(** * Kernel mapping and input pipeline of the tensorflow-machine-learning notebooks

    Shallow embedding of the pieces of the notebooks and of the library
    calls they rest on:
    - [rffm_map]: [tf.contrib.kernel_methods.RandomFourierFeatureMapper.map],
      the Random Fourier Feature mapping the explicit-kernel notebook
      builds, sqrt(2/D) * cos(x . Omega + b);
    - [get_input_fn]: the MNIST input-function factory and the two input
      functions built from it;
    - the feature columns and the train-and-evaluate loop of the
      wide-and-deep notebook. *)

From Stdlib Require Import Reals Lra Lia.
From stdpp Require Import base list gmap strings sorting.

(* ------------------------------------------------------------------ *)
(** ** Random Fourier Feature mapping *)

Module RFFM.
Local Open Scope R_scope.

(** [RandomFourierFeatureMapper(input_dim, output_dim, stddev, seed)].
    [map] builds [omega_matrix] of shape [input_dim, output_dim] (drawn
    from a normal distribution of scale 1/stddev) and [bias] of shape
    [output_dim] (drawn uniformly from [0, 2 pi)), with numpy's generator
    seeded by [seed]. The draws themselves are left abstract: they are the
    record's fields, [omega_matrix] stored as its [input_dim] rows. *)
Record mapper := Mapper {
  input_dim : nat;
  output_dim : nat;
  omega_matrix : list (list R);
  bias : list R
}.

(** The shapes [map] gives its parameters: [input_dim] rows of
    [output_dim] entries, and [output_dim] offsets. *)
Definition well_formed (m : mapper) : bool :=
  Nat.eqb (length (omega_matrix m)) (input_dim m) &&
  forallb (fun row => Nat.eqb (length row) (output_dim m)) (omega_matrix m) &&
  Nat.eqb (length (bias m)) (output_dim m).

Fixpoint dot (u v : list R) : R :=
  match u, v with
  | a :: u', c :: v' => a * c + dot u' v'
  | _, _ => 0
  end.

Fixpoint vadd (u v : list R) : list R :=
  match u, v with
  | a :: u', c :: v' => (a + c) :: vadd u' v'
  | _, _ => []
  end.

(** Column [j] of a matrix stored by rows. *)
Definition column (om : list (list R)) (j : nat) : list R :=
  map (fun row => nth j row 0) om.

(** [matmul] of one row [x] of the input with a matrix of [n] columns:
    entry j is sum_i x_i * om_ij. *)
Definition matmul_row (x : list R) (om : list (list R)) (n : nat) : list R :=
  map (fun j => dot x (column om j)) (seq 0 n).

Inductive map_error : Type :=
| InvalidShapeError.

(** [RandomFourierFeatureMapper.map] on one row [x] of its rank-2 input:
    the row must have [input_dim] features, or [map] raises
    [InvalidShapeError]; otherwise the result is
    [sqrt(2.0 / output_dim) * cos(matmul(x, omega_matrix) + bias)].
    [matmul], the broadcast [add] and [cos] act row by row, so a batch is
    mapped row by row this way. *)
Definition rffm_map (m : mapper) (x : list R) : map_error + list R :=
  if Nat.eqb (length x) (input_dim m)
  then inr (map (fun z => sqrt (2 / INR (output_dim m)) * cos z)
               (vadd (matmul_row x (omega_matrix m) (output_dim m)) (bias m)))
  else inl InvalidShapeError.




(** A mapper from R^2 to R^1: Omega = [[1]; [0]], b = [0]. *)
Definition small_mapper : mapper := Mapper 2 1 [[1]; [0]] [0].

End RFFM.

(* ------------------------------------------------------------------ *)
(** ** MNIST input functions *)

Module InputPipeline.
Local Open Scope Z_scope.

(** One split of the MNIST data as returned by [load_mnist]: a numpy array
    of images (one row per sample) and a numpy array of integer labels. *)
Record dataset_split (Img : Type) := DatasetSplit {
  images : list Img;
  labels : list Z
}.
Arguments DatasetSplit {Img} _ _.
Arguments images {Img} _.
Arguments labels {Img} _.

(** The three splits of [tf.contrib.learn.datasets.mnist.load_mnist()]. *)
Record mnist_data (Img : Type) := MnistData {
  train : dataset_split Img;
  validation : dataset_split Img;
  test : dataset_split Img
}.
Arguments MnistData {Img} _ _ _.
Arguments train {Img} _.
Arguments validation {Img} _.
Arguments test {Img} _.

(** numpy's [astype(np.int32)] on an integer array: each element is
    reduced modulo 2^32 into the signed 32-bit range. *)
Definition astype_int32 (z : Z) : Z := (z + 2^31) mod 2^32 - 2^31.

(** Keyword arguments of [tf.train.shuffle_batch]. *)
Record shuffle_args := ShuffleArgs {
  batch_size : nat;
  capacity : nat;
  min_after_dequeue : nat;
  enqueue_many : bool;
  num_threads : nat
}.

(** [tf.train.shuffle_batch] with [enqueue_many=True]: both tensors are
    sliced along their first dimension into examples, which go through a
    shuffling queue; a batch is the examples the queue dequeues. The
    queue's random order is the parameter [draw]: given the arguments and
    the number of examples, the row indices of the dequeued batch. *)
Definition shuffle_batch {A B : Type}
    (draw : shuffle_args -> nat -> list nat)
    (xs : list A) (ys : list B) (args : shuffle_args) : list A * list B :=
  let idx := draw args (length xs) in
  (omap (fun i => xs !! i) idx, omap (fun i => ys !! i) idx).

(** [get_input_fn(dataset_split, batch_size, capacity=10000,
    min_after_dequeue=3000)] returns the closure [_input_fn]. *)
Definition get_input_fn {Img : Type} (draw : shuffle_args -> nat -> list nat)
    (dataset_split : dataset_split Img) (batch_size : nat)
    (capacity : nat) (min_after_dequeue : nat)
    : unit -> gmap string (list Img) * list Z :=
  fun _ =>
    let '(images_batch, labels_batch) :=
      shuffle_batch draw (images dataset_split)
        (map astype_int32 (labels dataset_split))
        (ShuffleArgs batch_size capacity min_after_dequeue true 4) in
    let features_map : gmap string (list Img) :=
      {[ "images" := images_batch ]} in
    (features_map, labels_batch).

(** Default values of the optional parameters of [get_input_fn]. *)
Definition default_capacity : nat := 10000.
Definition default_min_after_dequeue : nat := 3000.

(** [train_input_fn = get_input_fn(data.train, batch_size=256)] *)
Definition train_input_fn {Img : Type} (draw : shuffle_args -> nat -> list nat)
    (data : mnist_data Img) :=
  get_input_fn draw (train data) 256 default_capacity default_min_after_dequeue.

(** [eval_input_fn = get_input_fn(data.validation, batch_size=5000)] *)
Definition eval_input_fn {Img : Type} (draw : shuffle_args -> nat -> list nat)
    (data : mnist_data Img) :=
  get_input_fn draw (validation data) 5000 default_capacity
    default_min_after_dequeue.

◆ ◆ ◆ ◆ ◆

Extract the full set of entries word for word.

### Solution for this problem
(** * Kernel mapping and input pipeline of the tensorflow-machine-learning notebooks

    Shallow embedding of the pieces of the notebooks and of the library
    calls they rest on:
    - [rffm_map]: [tf.contrib.kernel_methods.RandomFourierFeatureMapper.map],
      the Random Fourier Feature mapping the explicit-kernel notebook
      builds, sqrt(2/D) * cos(x . Omega + b);
    - [get_input_fn]: the MNIST input-function factory and the two input
      functions built from it;
    - the feature columns and the train-and-evaluate loop of the
      wide-and-deep notebook. *)

From Stdlib Require Import Reals Lra Lia.
From stdpp Require Import base list gmap strings sorting.

(* ------------------------------------------------------------------ *)
(** ** Random Fourier Feature mapping *)

Module RFFM.
Local Open Scope R_scope.

(** [RandomFourierFeatureMapper(input_dim, output_dim, stddev, seed)].
    [map] builds [omega_matrix] of shape [input_dim, output_dim] (drawn
    from a normal distribution of scale 1/stddev) and [bias] of shape
    [output_dim] (drawn uniformly from [0, 2 pi)), with numpy's generator
    seeded by [seed]. The draws themselves are left abstract: they are the
    record's fields, [omega_matrix] stored as its [input_dim] rows. *)
Record mapper := Mapper {
  input_dim : nat;
  output_dim : nat;
  omega_matrix : list (list R);
  bias : list R
}.

(** The shapes [map] gives its parameters: [input_dim] rows of
    [output_dim] entries, and [output_dim] offsets. *)
Definition well_formed (m : mapper) : bool :=
  Nat.eqb (length (omega_matrix m)) (input_dim m) &&
  forallb (fun row => Nat.eqb (length row) (output_dim m)) (omega_matrix m) &&
  Nat.eqb (length (bias m)) (output_dim m).

Fixpoint dot (u v : list R) : R :=
  match u, v with
  | a :: u', c :: v' => a * c + dot u' v'
  | _, _ => 0
  end.

Fixpoint vadd (u v : list R) : list R :=
  match u, v with
  | a :: u', c :: v' => (a + c) :: vadd u' v'
  | _, _ => []
  end.

(** Column [j] of a matrix stored by rows. *)
Definition column (om : list (list R)) (j : nat) : list R :=
  map (fun row => nth j row 0) om.

(** [matmul] of one row [x] of the input with a matrix of [n] columns:
    entry j is sum_i x_i * om_ij. *)
Definition matmul_row (x : list R) (om : list (list R)) (n : nat) : list R :=
  map (fun j => dot x (column om j)) (seq 0 n).

Inductive map_error : Type :=
| InvalidShapeError.

(** [RandomFourierFeatureMapper.map] on one row [x] of its rank-2 input:
    the row must have [input_dim] features, or [map] raises
    [InvalidShapeError]; otherwise the result is
    [sqrt(2.0 / output_dim) * cos(matmul(x, omega_matrix) + bias)].
    [matmul], the broadcast [add] and [cos] act row by row, so a batch is
    mapped row by row this way. *)
Definition rffm_map (m : mapper) (x : list R) : map_error + list R :=
  if Nat.eqb (length x) (input_dim m)
  then inr (map (fun z => sqrt (2 / INR (output_dim m)) * cos z)
               (vadd (matmul_row x (omega_matrix m) (output_dim m)) (bias m)))
  else inl InvalidShapeError.




(** A mapper from R^2 to R^1: Omega = [[1]; [0]], b = [0]. *)
Definition small_mapper : mapper := Mapper 2 1 [[1]; [0]] [0].

End RFFM.

(* ------------------------------------------------------------------ *)
(** ** MNIST input functions *)

Module InputPipeline.
Local Open Scope Z_scope.

(** One split of the MNIST data as returned by [load_mnist]: a numpy array
    of images (one row per sample) and a numpy array of integer labels. *)
Record dataset_split (Img : Type) := DatasetSplit {
  images : list Img;
  labels : list Z
}.
Arguments DatasetSplit {Img} _ _.
Arguments images {Img} _.
Arguments labels {Img} _.

(** The three splits of [tf.contrib.learn.datasets.mnist.load_mnist()]. *)
Record mnist_data (Img : Type) := MnistData {
  train : dataset_split Img;
  validation : dataset_split Img;
  test : dataset_split Img
}.
Arguments MnistData {Img} _ _ _.
Arguments train {Img} _.
Arguments validation {Img} _.
Arguments test {Img} _.

(** numpy's [astype(np.int32)] on an integer array: each element is
    reduced modulo 2^32 into the signed 32-bit range. *)
Definition astype_int32 (z : Z) : Z := (z + 2^31) mod 2^32 - 2^31.

(** Keyword arguments of [tf.train.shuffle_batch]. *)
Record shuffle_args := ShuffleArgs {
  batch_size : nat;
  capacity : nat;
  min_after_dequeue : nat;
  enqueue_many : bool;
  num_threads : nat
}.

(** [tf.train.shuffle_batch] with [enqueue_many=True]: both tensors are
    sliced along their first dimension into examples, which go through a
    shuffling queue; a batch is the examples the queue dequeues. The
    queue's random order is the parameter [draw]: given the arguments and
    the number of examples, the row indices of the dequeued batch. *)
Definition shuffle_batch {A B : Type}
    (draw : shuffle_args -> nat -> list nat)
    (xs : list A) (ys : list B) (args : shuffle_args) : list A * list B :=
  let idx := draw args (length xs) in
  (omap (fun i => xs !! i) idx, omap (fun i => ys !! i) idx).

(** [get_input_fn(dataset_split, batch_size, capacity=10000,
    min_after_dequeue=3000)] returns the closure [_input_fn]. *)
Definition get_input_fn {Img : Type} (draw : shuffle_args -> nat -> list nat)
    (dataset_split : dataset_split Img) (batch_size : nat)
    (capacity : nat) (min_after_dequeue : nat)
    : unit -> gmap string (list Img) * list Z :=
  fun _ =>
    let '(images_batch, labels_batch) :=
      shuffle_batch draw (images dataset_split)
        (map astype_int32 (labels dataset_split))
        (ShuffleArgs batch_size capacity min_after_dequeue true 4) in
    let features_map : gmap string (list Img) :=
      {[ "images" := images_batch ]} in
    (features_map, labels_batch).

(** Default values of the optional parameters of [get_input_fn]. *)
Definition default_capacity : nat := 10000.
Definition default_min_after_dequeue : nat := 3000.

(** [train_input_fn = get_input_fn(data.train, batch_size=256)] *)
Definition train_input_fn {Img : Type} (draw : shuffle_args -> nat -> list nat)
    (data : mnist_data Img) :=
  get_input_fn draw (train data) 256 default_capacity default_min_after_dequeue.

(** [eval_input_fn = get_input_fn(data.validation, batch_size=5000)] *)
Definition eval_input_fn {Img : Type} (draw : shuffle_args -> nat -> list nat)
    (data : mnist_data Img) :=
  get_input_fn draw (validation data) 5000 default_capacity
    default_min_after_dequeue.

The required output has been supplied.